:: EXERCISE INSTRUCTIONS ::
From the entries that follow, reproduce exactly and only the lines from the line with "Definition stagger_offset (entry" to the line with "program point; each", endpoints included.

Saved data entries

(** [sum(ord(c) for c in s)] *)
Fixpoint sum_ord (s : string) : Z :=
  match s with
  | EmptyString => 0
  | String c s' => Z.of_nat (nat_of_ascii c) + sum_ord s'
  end.

(** [(sum(ord(c) for c in entry_id) % 50) / 100.0], or [0.2] when the entry
    id cannot be read. *)
Definition stagger_offset (entry : option string) : float :=
  match entry with
  | Some s => PrimFloat.div (PrimFloat.of_uint63 (Uint63.of_Z (sum_ord s mod 50))) 100%float
  | None => 0.2%float
  end.

Definition reconnect_delay (entry : option string) : float :=
  PrimFloat.add 0.1%float (stagger_offset entry).

Definition reconnect_cooldown : float := 5%float.

(** The guard of [_async_reconnect_on_discovery]: [true] when the signal is
    dropped. *)
Definition rediscovery_dropped (now : float) (i : DeviceInstance) : bool :=
  PrimFloat.ltb (PrimFloat.sub now (_last_connection_attempt i)) reconnect_cooldown
  || _reconnect_task_scheduled i.

(** The reconnection attempt proper, the body of the outer [try]. *)
Definition staggered_reconnect : Inst unit :=
  i <- get ;;
  sleep (reconnect_delay (entry_id i)) ;;
  i <- get ;;
  (if device_is_connected (self (device i))
   then on_device disconnect ;; sleep 1%float
   else ret tt) ;;
  _ <- await OpStartConnection ;;
  ret tt.

(** [_async_reconnect_on_discovery], with [now = time.monotonic()] as read
    on entry. *)
Definition _async_reconnect_on_discovery (now : float) : Inst unit :=
  i <- get ;;
  if PrimFloat.ltb (PrimFloat.sub now (_last_connection_attempt i)) reconnect_cooldown
  then ret tt
  else if _reconnect_task_scheduled i then ret tt
  else
    modify (fun i => set_last_attempt now (set_scheduled true i)) ;;
    try_finally
      (try_except staggered_reconnect
         (fun ex => if is_Exception ex then Some (ret tt) else None))
      (modify (set_scheduled false)).

(* ================================================================== *)
(** ** Coordination of concurrent [connect()] calls *)

(** The event loop runs one coroutine at a time, from one suspension to the
    next.  Each call of [connect()] is a caller with a program point; each
    [asyncio.create_task(self._do_connect())] is an attempt, whose outcome
    and whose effect on [is_connected] the transport decides.  An attempt
    assigns [self._client] when [establish_connection] returns, before the
    unlock and all that follows: [is_connected] is true from there on while
    the attempt is still running.  Callers are not cancelled. *)
Module Coordination.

:: RESULT OF THIS TASK ::
Definition stagger_offset (entry : option string) : float :=
  match entry with
  | Some s => PrimFloat.div (PrimFloat.of_uint63 (Uint63.of_Z (sum_ord s mod 50))) 100%float
  | None => 0.2%float
  end.

Definition reconnect_delay (entry : option string) : float :=
  PrimFloat.add 0.1%float (stagger_offset entry).

Definition reconnect_cooldown : float := 5%float.

(** The guard of [_async_reconnect_on_discovery]: [true] when the signal is
    dropped. *)
Definition rediscovery_dropped (now : float) (i : DeviceInstance) : bool :=
  PrimFloat.ltb (PrimFloat.sub now (_last_connection_attempt i)) reconnect_cooldown
  || _reconnect_task_scheduled i.

(** The reconnection attempt proper, the body of the outer [try]. *)
Definition staggered_reconnect : Inst unit :=
  i <- get ;;
  sleep (reconnect_delay (entry_id i)) ;;
  i <- get ;;
  (if device_is_connected (self (device i))
   then on_device disconnect ;; sleep 1%float
   else ret tt) ;;
  _ <- await OpStartConnection ;;
  ret tt.

(** [_async_reconnect_on_discovery], with [now = time.monotonic()] as read
    on entry. *)
Definition _async_reconnect_on_discovery (now : float) : Inst unit :=
  i <- get ;;
  if PrimFloat.ltb (PrimFloat.sub now (_last_connection_attempt i)) reconnect_cooldown
  then ret tt
  else if _reconnect_task_scheduled i then ret tt
  else
    modify (fun i => set_last_attempt now (set_scheduled true i)) ;;
    try_finally
      (try_except staggered_reconnect
         (fun ex => if is_Exception ex then Some (ret tt) else None))
      (modify (set_scheduled false)).

(* ================================================================== *)
(** ** Coordination of concurrent [connect()] calls *)

(** The event loop runs one coroutine at a time, from one suspension to the
    next.  Each call of [connect()] is a caller with a program point; each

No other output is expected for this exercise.